Set, intervalli di ripetizioni e riposo per l'allenamento per schiena e bicipiti
Passiamo ora agli insiemi, agli intervalli di ripetizioni e al riposo per l'allenamento per la schiena e i bicipiti. Proprio come nell'allenamento per la parte superiore del torace, gli Allenamento della parte bassa del petto e la fonte di questa serie The Allenamento per principianti Guida. Le linee guida sono simili, ma non identiche.
Per il Barbell Deadlift, eseguirai solo 3 serie. Con un range di ripetizioni di 4-6 per il primo set e di 7-12 ripetizioni per i set successivi. Questo è l'RPT, che è stato spiegato in modo approfondito nella sezione Allenamento per principianti guida.
Per quanto riguarda il resto dei movimenti, eseguirai 4 serie. Per quanto riguarda i movimenti composti (Barbell Row, Pull Up zavorrati), nei primi due set dovrai puntare a 4-6 ripetizioni, mentre nei due set successivi dovrai puntare a 7-12 ripetizioni. Per quanto riguarda i movimenti di isolamento, punta a 7-12 ripetizioni per ogni set.
Ricorda che devi adeguare il peso alle ripetizioni!
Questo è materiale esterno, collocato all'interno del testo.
(** * scripts/sync-tfvars-to-env.py: terraform.tfvars to .env synchronizer

    A shallow embedding of the script's functions ([parse_tfvars],
    [parse_value], [format_env_value], [read_env_file], [write_env_file],
    [sync_tfvars_to_env]) and the properties of them that the repository's
    specification states.

    Conventions of the embedding.
    - Text is a [string] of 8-bit characters and stands for ASCII text: the
      character classes and case mappings below are Python's on code points
      below 128.
    - A file holds the characters that were written to it (on a system
      whose line separator is the newline); reading in text mode translates
      every carriage return, alone or before a newline, to a newline
      ([universal_newlines]). A file system gives the file each path leads
      to, and the text of each file that exists: two spellings or links of
      one file lead to one file.
    - A Python dict that is iterated in insertion order ([tfvars]) is an
      association list; a dict that is only looked up, assigned, measured and
      iterated through [sorted] ([env_vars]) is a [gmap].
    - [print] calls are not modelled; the counts that [sync_tfvars_to_env]
      prints are returned in a record.
    - The interpreter's recursion limit is the fuel of [parse_value_fuel]:
      [parse_value_within] raises [RecursionError] when it is passed, and
      [parse_value] is the value returned whenever it is not. The
      configurable digit limit of int/str conversions is outside the
      model.
    - [sync_tfvars_to_env] is the run in which nothing raises: no file
      operation is refused and the recursion limit is not reached;
      [sync_run] is the run under a fault. *)

From stdpp Require Import base option list gmap strings sorting pretty.
From Stdlib Require Import ZArith Ascii String.

Local Open Scope string_scope.
Set Warnings "-register-all".

(** ** Python str methods, on ASCII text *)

Module PyStr.

Definition code (c : ascii) : N := N_of_ascii c.

Definition in_range (lo hi : N) (c : ascii) : bool :=
  ((lo <=? code c) && (code c <=? hi))%N.

(** [str.isspace] of one character: TAB..CR, FS..US and the space. *)
Definition is_space (c : ascii) : bool :=
  in_range 9 13 c || in_range 28 32 c.

Definition is_digit (c : ascii) : bool := in_range 48 57 c.

Definition lower_char (c : ascii) : ascii :=
  if in_range 65 90 c then ascii_of_N (code c + 32) else c.

Definition upper_char (c : ascii) : ascii :=
  if in_range 97 122 c then ascii_of_N (code c - 32) else c.

Fixpoint map_chars (f : ascii -> ascii) (s : string) : string :=
  match s with
  | EmptyString => EmptyString
  | String c s' => String (f c) (map_chars f s')
  end.

(** [s.lower()] and [s.upper()] *)
Definition lower : string -> string := map_chars lower_char.
Definition upper : string -> string := map_chars upper_char.

Definition is_empty (s : string) : bool :=
  match s with EmptyString => true | String _ _ => false end.

(** [s.lstrip()], [s.rstrip()], [s.strip()] *)
Fixpoint lstrip (s : string) : string :=
  match s with
  | EmptyString => EmptyString
  | String c s' => if is_space c then lstrip s' else s
  end.

Fixpoint rstrip (s : string) : string :=
  match s with
  | EmptyString => EmptyString
  | String c s' =>
      let r := rstrip s' in
      if is_empty r && is_space c then EmptyString else String c r
  end.

Definition strip (s : string) : string := rstrip (lstrip s).

(** [s.startswith(p)] *)
Fixpoint startswith (p s : string) : bool :=
  match p, s with
  | EmptyString, _ => true
  | String _ _, EmptyString => false
  | String a p', String b s' => Ascii.eqb a b && startswith p' s'
  end.

(** [s.endswith(p)]: [p] is [s] or a suffix of the tail of [s]. *)
Fixpoint endswith (p s : string) : bool :=
  String.eqb p s
  || match s with
     | EmptyString => false
     | String _ s' => endswith p s'
     end.

(** [p in s] *)
Fixpoint contains (p s : string) : bool :=
  startswith p s
  || match s with
     | EmptyString => false
     | String _ s' => contains p s'
     end.

(** [s.count(c)] for a one-character [c] *)
Fixpoint count (c : ascii) (s : string) : Z :=
  match s with
  | EmptyString => 0
  | String a s' => ((if Ascii.eqb a c then 1 else 0) + count c s')%Z
  end.

(** [s.partition(c)] for a one-character [c]: the text before the first
    [c], the separator found (empty when there is none) and the text after
    it. *)
Fixpoint partition (c : ascii) (s : string) : string * string * string :=
  match s with
  | EmptyString => (EmptyString, EmptyString, EmptyString)
  | String a s' =>
      if Ascii.eqb a c then (EmptyString, String c EmptyString, s')
      else let '(b, m, r) := partition c s' in (String a b, m, r)
  end.

(** [s.split(c)] for a one-character [c]; the result is never empty. *)
Fixpoint split (c : ascii) (s : string) : list string :=
  match s with
  | EmptyString => [EmptyString]
  | String a s' =>
      if Ascii.eqb a c then EmptyString :: split c s'
      else match split c s' with
           | h :: t => String a h :: t
           | [] => [String a EmptyString]
           end
  end.

(** [s[:-1]] *)
Fixpoint drop_last (s : string) : string :=
  match s with
  | EmptyString => EmptyString
  | String c s' => if is_empty s' then EmptyString else String c (drop_last s')
  end.
(** The first materialization of a string vector: all conversions or the
    first error; the cache is set only in the first case. *)
Lemma string_Materialize_first b (s : session AltrepVectorString.Alt) :
  AltrepVectorString.Representation (object s) = None ->
  AltrepVectorString.Materialize b s
  = match convert_all b (positions (R_altrep_data1 (object s))) with
    | Ok converted =>
        (Ok (Some (mkVector (allocated s) converted)),
         mkSession
           (AltrepVectorString.SetRepresentation (object s)
              (mkVector (allocated s) converted))
           (S (allocated s))
           (warnings s
            ++ if existsb embedded_nul (positions (R_altrep_data1 (object s)))
               then [AltrepVectorString.warning_stripped] else []))
    | R_error message =>
        (R_error message,
         mkSession (object s) (S (allocated s)) (warnings s))
    | undefined =>
        (undefined, mkSession (object s) (S (allocated s)) (warnings s))
    end.
Proof.
  intros Hrep. unfold AltrepVectorString.Materialize. rewrite Hrep.
  change (AltrepVectorString.GetChunkedArray (object s))
    with (R_altrep_data1 (object s)).
  set (ca := R_altrep_data1 (object s)).
  set (blank := repeat (Rf_mkCharLenCE []) (Z.to_nat (ChunkedArray_length ca))).
  destruct (convert_chunks_spec b ca (AltrepVectorString.RStringViewer.new b)
              [] blank [])
    as (v' & HC & _ & Hflag); [reflexivity| |].
  { subst blank. rewrite repeat_length.
    pose proof (render_length (fun _ _ (slot : bool * list ascii) => slot) 0 ca).
    fold (positions ca) in H. same_types. lia. }
  simpl in HC. rewrite app_nil_r in HC.
  unfold Rf_allocVector. simpl. fold blank. rewrite HC.
  destruct (convert_all b (positions ca)) as [converted| |]; try reflexivity.
  rewrite app_nil_r.
  unfold AltrepVectorString.RStringViewer.nul_was_stripped.
  rewrite (Hflag converted eq_refl). simpl.
  destruct (existsb embedded_nul (positions ca)); simpl.
  - reflexivity.
  - now rewrite app_nil_r.
Qed.

Lemma string_Materialize_again b (s : session AltrepVectorString.Alt) data2 :
  AltrepVectorString.Representation (object s) = Some data2 ->
  AltrepVectorString.Materialize b s = (Ok (Some data2), s).
Proof.
  intros Hrep. unfold AltrepVectorString.Materialize. now rewrite Hrep.
Qed.

(** ** The cache slot *)

Lemma call_primitive_keeps_cache sexp_type
  (s : session (AltrepVectorPrimitive.Alt sexp_type)) m old :
  AltrepVectorPrimitive.Representation sexp_type (object s) = Some old ->
  object (call_primitive sexp_type m s) = object s.
Proof.
  intros Hrep.
  destruct (call_primitive_object sexp_type m s) as [H | H]; [exact H|].
  rewrite H, (primitive_Materialize_again sexp_type s old Hrep). reflexivity.
Qed.

Lemma call_factor_keeps_cache (s : session AltrepFactor.Alt) m old :
  AltrepFactor.Representation (object s) = Some old ->
  object (call_factor m s) = object s.
Proof.
  intros Hrep.
  destruct (call_factor_object m s) as [H | H]; [exact H|].
  rewrite H, (factor_Materialize_again s old Hrep). reflexivity.
Qed.

Lemma call_string_keeps_cache b (s : session AltrepVectorString.Alt) m old :
  AltrepVectorString.Representation (object s) = Some old ->
  object (call_string b m s) = object s.
Proof.
  intros Hrep.
  pose proof (string_Materialize_again b s old Hrep) as HM.
  destruct m; simpl; auto;
    unfold AltrepVectorString.Duplicate, AltrepVectorString.Coerce,
      AltrepVectorString.Serialized_state, AltrepVectorString.Dataptr,
      AltrepVectorString.Elt,
      AltrepVectorBase.Duplicate, AltrepVectorBase.Coerce,
      AltrepVectorBase.Serialized_state;
    rewrite ?HM, ?Hrep; simpl; auto.
  destruct (read (DATAPTR old) i); reflexivity.
Qed.
Lemma windowsOf_chain calls : forall self,
  aligned self ->
  Sorted windowStep (window self :: windowsOf calls self) /\
  Forall (fun w => fst w <= snd w /\ snd w - fst w = D self /\ fst w mod D self = 0)
         (window self :: windowsOf calls self).
Proof.
  induction calls as [| c rest IH]; intros self Hal.
  - cbn. split.
    + repeat constructor.
    + constructor; [| constructor]. destruct Hal as (HD & Hend & Hmod).
      unfold window, TimeStart, TimeEnd. cbn. lia.
  - cbn [windowsOf].
    destruct (step c self) as [rep self1] eqn:Hstep. cbn [snd].
    destruct (step_window c self rep self1 Hal Hstep) as (Hal1 & HD1 & Hw & _).
    destruct (IH self1 Hal1) as [Hs Hf]. split.
    + constructor; [exact Hs |]. constructor. exact Hw.
    + constructor.
      * destruct Hal as (HD & Hend & Hmod).
        unfold window, TimeStart, TimeEnd. cbn. lia.
      * rewrite <- HD1. exact Hf.
Qed.

(** C5: for a positive duration [d], the window after construction and
    after every [Add] or [Report] call has its start at or before its end,
    has length [d] and starts at a multiple of [d]; construction puts the
    start at the truncation of the initial instant, and every window
    established at an instant [ts] starts at [s = Truncate ts d] with
    [s <= ts < s + d].  From one call to the next the window either stays
    or advances to a window that starts at or after the end of the previous
    one, and it advances whenever a trigger rotates it; the reports returned
    during a run have strictly increasing, non-overlapping windows: no
    window is reported twice or after a later one. *)
Theorem windows_aligned_and_increasing t0 cfg calls :
  0 < D (New t0 cfg) ->
  let d := D (New t0 cfg) in
  let a0 := New t0 cfg in
  window a0 = (time.Truncate t0 d, time.Truncate t0 d + d) /\
  (forall ts self, D self = d ->
     window (newInterval ts self) = (time.Truncate ts d, time.Truncate ts d + d) /\
     time.Truncate ts d <= ts < time.Truncate ts d + d) /\
  Forall (fun w => fst w <= snd w /\ snd w - fst w = d /\ fst w mod d = 0)
         (window a0 :: windowsOf calls a0) /\
  Sorted windowStep (window a0 :: windowsOf calls a0) /\
  (forall ts self, aligned self -> timeEnd self <= ts ->
     advances (window self) (window (snd (interval ts self)))) /\
  StronglySorted precedes (fst (run calls a0)) /\
  Forall (fun r => report.StartTs r < report.EndTs r /\
                   report.EndTs r - report.StartTs r = d) (fst (run calls a0)).
Proof.
  intros HD d a0.
  assert (Hal : aligned a0).
  { unfold a0, New. apply newInterval_aligned. exact HD. }
  destruct (windowsOf_chain calls a0 Hal) as [Hchain Hall].
  destruct (run calls a0) as [reps final] eqn:Hrun.
  destruct (run_reports calls a0 reps final Hal Hrun) as (_ & _ & _ & Hreps & Hsorted).
  split; [reflexivity |].
  split.
  { intros ts self Hd. fold d in HD. rewrite <- Hd in HD |- *.
    destruct (newInterval_contains ts self HD) as (Hs & Hin & _).
    split; [reflexivity |]. rewrite <- Hs. exact Hin. }
  split; [exact Hall |]. split; [exact Hchain |].
  split.
  { intros ts self Hself Hts. rewrite interval_at_or_after_end by exact Hts.
    now apply newInterval_advances. }
  split; [exact Hsorted |].
  cbn [fst]. eapply List.Forall_impl; [| exact Hreps]. cbv beta. intros r [_ Hr].
  fold d in HD. change (D a0) with d in Hr. lia.
Qed.

End Windows.

(** ** The result builder *)

Section ResultBuilder.

Context `{Engine : StatsEngine} `{Merge : MetricsMerge} `{Plat : Platform}.

Lemma fold_addQuery ex qs : forall g cs,
  fold_left (addQuery ex) qs (g, cs) =
    (fold_left AddClass (map (newClassOf ex) qs) g, cs ++ map (newClassOf ex) qs).
Proof.
  induction qs as [| q qs IH]; intros g cs; cbn [fold_left map].
  - now rewrite app_nil_r.
  - unfold addQuery at 2. cbn [fst snd]. rewrite IH.
    now rewrite <- app_assoc.
Qed.

Lemma buildResult_eq cfg queries :
  let classes :=
    map (newClassOf (ExampleQueries cfg))
        (CalcQueriesStats queries (wrap_int64 (Interval cfg))) in
  buildResult cfg queries =
    {| report.Global :=
         fold_left AddClass classes (event.NewClass EmptyString EmptyString false);
       report.Class_ := classes |}.
Proof. cbv zeta. unfold buildResult. now rewrite fold_addQuery. Qed.

Lemma fold_AddClass_keeps cs : forall g,
  event.Id (fold_left AddClass cs g) = event.Id g /\
  event.Fingerprint (fold_left AddClass cs g) = event.Fingerprint g /\
  event.sample (fold_left AddClass cs g) = event.sample g.
Proof.
  induction cs as [| c cs IH]; intros g; cbn [fold_left]; [auto |].
  destruct (IH (AddClass g c)) as (-> & -> & ->). auto.
Qed.

Lemma fold_AddClass_no_example cs : forall g,
  event.Example_ (fold_left AddClass cs g) =
    match cs with [] => event.Example_ g | _ :: _ => None end.
Proof.
  induction cs as [| c cs IH]; intros g; cbn [fold_left]; [reflexivity |].
  rewrite IH. destruct cs; reflexivity.
Qed.

Lemma Forall2_map_self {A B} (f : A -> B) (P : A -> B -> Prop) (l : list A) :
  (forall x, P x (f x)) -> Forall2 P l (map f l).
Proof. intros HP. induction l; cbn; constructor; auto. Qed.

(** C6, as the code has it: in the built result the [Query_time] metric
    of every class holds the statistics of the query time each divided by
    1000 in [float64] arithmetic; nothing is truncated to an integer.  The
    inputs 120000, 1000 and 5000 give 120, 1 and 5, and 1500 gives 1.5. *)
Theorem latency_divided_by_1000_in_float64 self :
  Forall2
    (fun q c =>
       event.TimeMetrics (event.Metrics_ c) !! "Query_time"%string =
         Some {| event.TimeStats.Sum := (stats.Total (stats.QueryTime q) / 1000)%float;
                 event.TimeStats.Min := (stats.Min (stats.QueryTime q) / 1000)%float;
                 event.TimeStats.Avg := (stats.Avg (stats.QueryTime q) / 1000)%float;
                 event.TimeStats.Med := (stats.Median (stats.QueryTime q) / 1000)%float;
                 event.TimeStats.P95 := (stats.Pct95 (stats.QueryTime q) / 1000)%float;
                 event.TimeStats.Max := (stats.Max (stats.QueryTime q) / 1000)%float |})
    (CalcQueriesStats (stats_Queries (stats_ self)) (wrap_int64 (Interval (config self))))
    (report.Class_ (createResult self)) /\
  (120000 / 1000 = 120 /\ 1000 / 1000 = 1 /\ 5000 / 1000 = 5 /\
   1500 / 1000 = 1.5)%float.
Proof.
  split; [| repeat split].
  unfold createResult. rewrite buildResult_eq. cbn [report.Class_].
  apply Forall2_map_self. intros q. cbn [newClassOf event.Metrics_ event.TimeMetrics].
  now rewrite lookup_insert_eq.
Qed.

(** C7, as the code has it: in the built result the metrics [Bytes_sent],
    [Rows_sent] and [Rows_examined] of every class are the statistics of
    the response length, of the documents returned and of the documents
    scanned, converted from [float64] to [uint64] with no change of unit: a
    statistic whose integer part is a [uint64] yields that integer part, on
    every platform.  Nothing is clamped: for a statistic with a negative
    integer part the result is the one the platform gives to the
    conversion. *)
Theorem number_metrics_converted_not_scaled self :
  Forall2
    (fun q c =>
       event.NumberMetrics (event.Metrics_ c) !! "Bytes_sent"%string =
         Some (newEventNumberStats (stats.ResponseLength q)) /\
       event.NumberMetrics (event.Metrics_ c) !! "Rows_sent"%string =
         Some (newEventNumberStats (stats.Returned q)) /\
       event.NumberMetrics (event.Metrics_ c) !! "Rows_examined"%string =
         Some (newEventNumberStats (stats.Scanned q)))
    (CalcQueriesStats (stats_Queries (stats_ self)) (wrap_int64 (Interval (config self))))
    (report.Class_ (createResult self)) /\
  (forall s,
     converts (stats.Total s) (event.NumberStats.Sum (newEventNumberStats s)) /\
     converts (stats.Min s) (event.NumberStats.Min (newEventNumberStats s)) /\
     converts (stats.Avg s) (event.NumberStats.Avg (newEventNumberStats s)) /\
     converts (stats.Median s) (event.NumberStats.Med (newEventNumberStats s)) /\
     converts (stats.Pct95 s) (event.NumberStats.P95 (newEventNumberStats s)) /\
     converts (stats.Max s) (event.NumberStats.Max (newEventNumberStats s))) /\
  (forall x z, float64_trunc x = Some z -> z < 0 ->
     uint64_of_float64 x = uint64_unrepresentable x).
Proof.
  assert (Hconv : forall x, converts x (uint64_of_float64 x)).
  { intros x z Hz Hrange. unfold uint64_of_float64. rewrite Hz.
    destruct (Z.leb_spec 0 z); [| lia]. destruct (Z.ltb_spec z (2 ^ 64)); [| lia].
    reflexivity. }
  split.
  - unfold createResult. rewrite buildResult_eq. cbn [report.Class_].
    apply Forall2_map_self. intros q.
    cbn [newClassOf event.Metrics_ event.NumberMetrics].
    repeat split.
  - split.
    + intros s. cbn. repeat split; apply Hconv.
    + intros x z Hz Hneg. unfold uint64_of_float64. rewrite Hz.
      destruct (Z.leb_spec 0 z); [lia | reflexivity].
Qed.

(** C10: in every built result the global class has an empty id, an empty
    fingerprint and sampling disabled, and it carries no example: its
    example is nil as soon as one class was added, and the empty example it
    was created with otherwise, so its example query is never set.  With
    example queries enabled every class of the result carries the example
    of its query all the same. *)
Theorem global_class_has_no_example self :
  let r := createResult self in
  event.Id (report.Global r) = EmptyString /\
  event.Fingerprint (report.Global r) = EmptyString /\
  event.sample (report.Global r) = false /\
  (report.Class_ r <> [] -> event.Example_ (report.Global r) = None) /\
  (event.Example_ (report.Global r) = None \/
   event.Example_ (report.Global r) = Some event.zeroExample) /\
  (ExampleQueries (config self) = true ->
   Forall2
     (fun q c =>
        event.Example_ c =
          Some {| event.QueryTime := stats.Total (stats.QueryTime q);
                  event.Db := exampleDb (stats.Namespace q);
                  event.Query := stats.Query q;
                  event.Size := 0;
                  event.ExampleTs := EmptyString |})
     (CalcQueriesStats (stats_Queries (stats_ self)) (wrap_int64 (Interval (config self))))
     (report.Class_ r)).
Proof.
  cbv zeta. unfold createResult. rewrite buildResult_eq.
  cbn [report.Global report.Class_].
  set (classes := map _ _).
  destruct (fold_AddClass_keeps classes (event.NewClass EmptyString EmptyString false))
    as (Hid & Hfp & Hsample).
  rewrite Hid, Hfp, Hsample, fold_AddClass_no_example.
  repeat split.
  - intros Hne. destruct classes; [contradiction | reflexivity].
  - destruct classes; [right | left]; reflexivity.
  - intros Hex. subst classes. apply Forall2_map_self. intros q.
    unfold newClassOf. rewrite Hex. reflexivity.
Qed.

End ResultBuilder.

(** ** The lock *)

Section Locking.

Context `{Engine : StatsEngine} `{Merge : MetricsMerge} `{Plat : Platform}.

Implicit Types (self : Aggregator) (m : concurrent.Shared).
(** C3. A binding of [module.link] whose value is a string literal gives
    a re-export named after the key; [as] is absent when the string equals
    the key and is the string otherwise.  The call on this binding yields
    exactly that record, and in a call with several bindings the record
    takes the binding's place in the list the statement yields. *)
Theorem link_string_binding (object from : string) (id : Number) (bindings : list Node)
    (i : nat) (key : Node) (nm s : string) :
  isModuleBinding object = true ->
  key = Identifier nm \/ key = StringLiteral nm ->
  bindings !! i = Some (ObjectProperty key (StringLiteral s)) ->
  exists record,
    formatExport (Some from) (Some id) (ObjectProperty key (StringLiteral s))
      = Return record
    /\ export_type record = re_export
    /\ export_name record = nm
    /\ export_from record = Some from
    /\ export_id record = Some id
    /\ (s = nm -> export_as record = None)
    /\ (s <> nm -> export_as record = Some s)
    /\ readModuleExports (linkCall object from [ObjectProperty key (StringLiteral s)] id)
       = Return (Some [record])
    /\ (Forall (fun other => isReturn (formatExport (Some from) (Some id) other) = true)
               bindings ->
        exists records,
          readModuleExports (linkCall object from bindings id) = Return (Some records)
          /\ records !! i = Some record
          /\ length records = length bindings)
    /\ readModuleExports (linkCall object from bindings id) <> Return None
    /\ forall records,
         readModuleExports (linkCall object from bindings id) = Return (Some records) ->
         records !! i = Some record.
Proof.
  intros Hobj Hkey Hi.
  exists (mkModuleExport nm re_export (Some id) (Some from)
            (if String.eqb s nm then None else Some s)).
  assert (Hfmt : formatExport (Some from) (Some id) (ObjectProperty key (StringLiteral s))
                 = Return (mkModuleExport nm re_export (Some id) (Some from)
                             (if String.eqb s nm then None else Some s))).
  { destruct Hkey as [-> | ->]; reflexivity. }
  destruct (readModuleExports_link_binding _ _ _ _ _ _ _ Hobj Hi Hfmt)
    as (Hone & Hall & Hread & Hlookup).
  split; [exact Hfmt|]. split_and!; try done.
  - intros ->. simpl. by rewrite String.eqb_refl.
  - intros Hne. simpl. destruct (String.eqb_spec s nm); congruence.
Qed.
Lemma iterator_constructor_steps_witness :
  dimensions_ (begin 8 (fun _ => 0) (fun _ => 0) (fun _ => 0) sample_transposed) 1
  = to_int (dimensions sample_transposed (nd sample_transposed - 1 - 1))
  /\ steps_ (begin 8 (fun _ => 0) (fun _ => 0) (fun _ => 0) sample_transposed) 1
     = to_int (of_list 0 [1; 3] (nd sample_transposed - 1 - 1)
               - (if 1 =? 0 then 0
                  else of_list 0 [1; 3] (nd sample_transposed - 1)
                       * dimensions sample_transposed (nd sample_transposed - 1))).
Proof.
  apply (@iterator_constructor_steps 8 (fun _ => 0) (fun _ => 0) (fun _ => 0)
           sample_transposed (of_list 0 [1; 3]) 1).
  - lia.
  - exists (2 ^ 29). reflexivity.
  - intros j Hj. change (nd sample_transposed) with 2 in Hj.
    assert (Hc : j = 0 \/ j = 1) by lia.
    destruct Hc as [-> | ->]; reflexivity.
  - change (nd sample_transposed) with 2. lia.
Defined.

Lemma iterator_position_at (it : iterator_base) (j : Z) :
  0 <= j < nd_ (iter_position_ it) ->
  position_ (iterator_position it) j
  = position_ (iter_position_ it) (nd_ (iter_position_ it) - 1 - j).
Proof.
  intros Hj. unfold iterator_position. cbn [position_].
  destruct (Z.leb_spec 0 j); [|lia].
  destruct (Z.ltb_spec j (nd_ (iter_position_ it))); [reflexivity|lia].
Qed.

(** X14.  After [k] increments from [begin()], for [k] less than the
    number of elements, the iterator is at the [k]-th element in
    row-major order: [position()] is a valid position of the array, its
    row-major index is [k], and the pointer is the address of the
    element at that position. *)
Theorem iterator_visits_row_major
    (sizeof : Z) (junk_steps junk_dimensions junk_position : mem Z)
    (a : ndarray) (e : mem Z) (k : Z) :
  regular sizeof a e -> 0 <= k < PyArray_SIZE a ->
  validposition a
    (iterator_position
       (advance sizeof junk_steps junk_dimensions junk_position a k)) = true
  /\ ravel a
       (position_
          (iterator_position
             (advance sizeof junk_steps junk_dimensions junk_position a k)))
     = k
  /\ data_ (advance sizeof junk_steps junk_dimensions junk_position a k)
     = PyArray_GetPtr a
         (position_
            (iterator_position
               (advance sizeof junk_steps junk_dimensions junk_position a k))).
Proof.
  intros Hreg Hk.
  destruct (advance_regular junk_steps junk_dimensions junk_position Hreg Hk)
    as (Hn & Hin & Hval & Hdata).
  cbv beta zeta in Hin, Hval, Hdata.
  destruct Hreg as (Hs & Hpow & Hnd & Hreg).
  set (it := advance sizeof junk_steps junk_dimensions junk_position a k) in *.
  assert (Hrev : forall i, 0 <= i < nd a ->
                   position_ (iter_position_ it) i
                   = position_ (iterator_position it) (nd a - 1 - i)).
  { intros i Hi. rewrite iterator_position_at by (rewrite Hn; lia).
    rewrite Hn. f_equal. ring. }
  split; [|split].
  - unfold validposition, ndims. cbn [iterator_position nd_]. rewrite Hn.
    rewrite Z.eqb_refl. cbn [negb]. apply forallb_forall. intros i Hi.
    apply in_seq in Hi.
    rewrite iterator_position_at by (rewrite Hn; lia). rewrite Hn.
    destruct (Hin (nd a - 1 - Z.of_nat i)) as [H0 H1]; [lia|].
    replace (nd a - 1 - (nd a - 1 - Z.of_nat i)) with (Z.of_nat i) in H1 by ring.
    destruct (Hreg (Z.of_nat i)) as (_ & Hd & _); [lia|].
    unfold dim, to_unsigned. rewrite Z.mod_small by lia.
    destruct (Z.ltb_spec (position_ (iter_position_ it) (nd a - 1 - Z.of_nat i)) 0);
      [lia|].
    destruct (Z.geb_spec (position_ (iter_position_ it) (nd a - 1 - Z.of_nat i))
                         (dimensions a (Z.of_nat i))); [lia|reflexivity].
  - rewrite <- Hval.
    apply (@ravel_value_from a (fun i => dimensions a (nd a - 1 - i))
             (position_ (iter_position_ it))
             (position_ (iterator_position it)) Hnd).
    + reflexivity.
    + exact Hrev.
  - rewrite Hdata. symmetry.
    apply (@PyArray_GetPtr_offset_from a (position_ (iter_position_ it))
             (position_ (iterator_position it))
             (fun i => e (nd a - 1 - i)) Hnd Hrev sizeof).
    intros i Hi. now apply Hreg; lia.
Qed.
Altrimenti è inutile.
In termini di riposo, per i movimenti composti ti riposerai per 3 minuti. Per quanto riguarda gli esercizi di isolamento, il riposo sarà di 2 minuti. Non lesinare sul tempo di riposo perché è necessario per ricaricare il SNC (Sistema Nervoso Centrale).
Consigli per l'allenamento di schiena e bicipiti
Suggerimento 1 - Il primo consiglio della guida all'allenamento di schiena e bicipiti. Ha a che fare con la forma corretta del Barbell Deadlift. Prenditi il tempo necessario per imparare la forma corretta di questo esercizio.
Se viene fatto in modo errato non solo ti farai male In particolare la tua schiena, ma anche un aspetto incredibilmente stupido. Non essere un McGee con la schiena piegata. Ti consiglio vivamente di guardare il video di Jeremy Either su YouTube sulla corretta forma del Deadlift.
Suggerimento 2 - Per il mio secondo consiglio. L'allenamento per la schiena e i bicipiti è un allenamento molto pesante dal punto di vista dei composti. Il che è fondamentale per la crescita muscolare, come si legge nel libro Allenamento per principianti Guida.
Tuttavia, i movimenti composti possono spesso farti trascurare la connessione mente-muscolo, così importante per la crescita. Quindi, esegui prima il Lat Pulldown unilaterale. In questo modo otterrai la connessione mente-muscolo per il resto dell'allenamento per schiena e bicipiti.
Suggerimento 3 - Infine, rallenta! Invece di eseguire le ripetizioni il più velocemente possibile, rallenta e concentrati sulla tecnica e sulla contrazione muscolare. In questo modo otterrai guadagni migliori.
Riepilogo dell'allenamento per schiena e bicipiti
Ora arriviamo al riassunto finale dell'allenamento per la schiena e i bicipiti. Ho trattato l'importanza di allenare la schiena per acquisire la forma a V.
Inoltre, gli esercizi più efficaci per la schiena e i bicipiti, che ti faranno guadagnare più velocemente. Inoltre, ti indicheremo le serie, le ripetizioni e il tempo di riposo. E per finire, alcuni consigli per far sì che il tuo allenamento si svolga nel modo più fluido possibile.
In conclusione, non dimenticare di concentrarti sulla tecnica e sulla connessione mente-muscolo. Per una guida completa alla composizione, dai un'occhiata a Allenamento per principianti Guida. Che copre tutto, dalla suddivisione in 4 giorni, al conteggio delle calorie e persino a come costruire la tua dieta.
Quindi, utilizza queste informazioni sull'allenamento per la schiena e i bicipiti, entra in palestra e fai quei guadagni che ti spettano!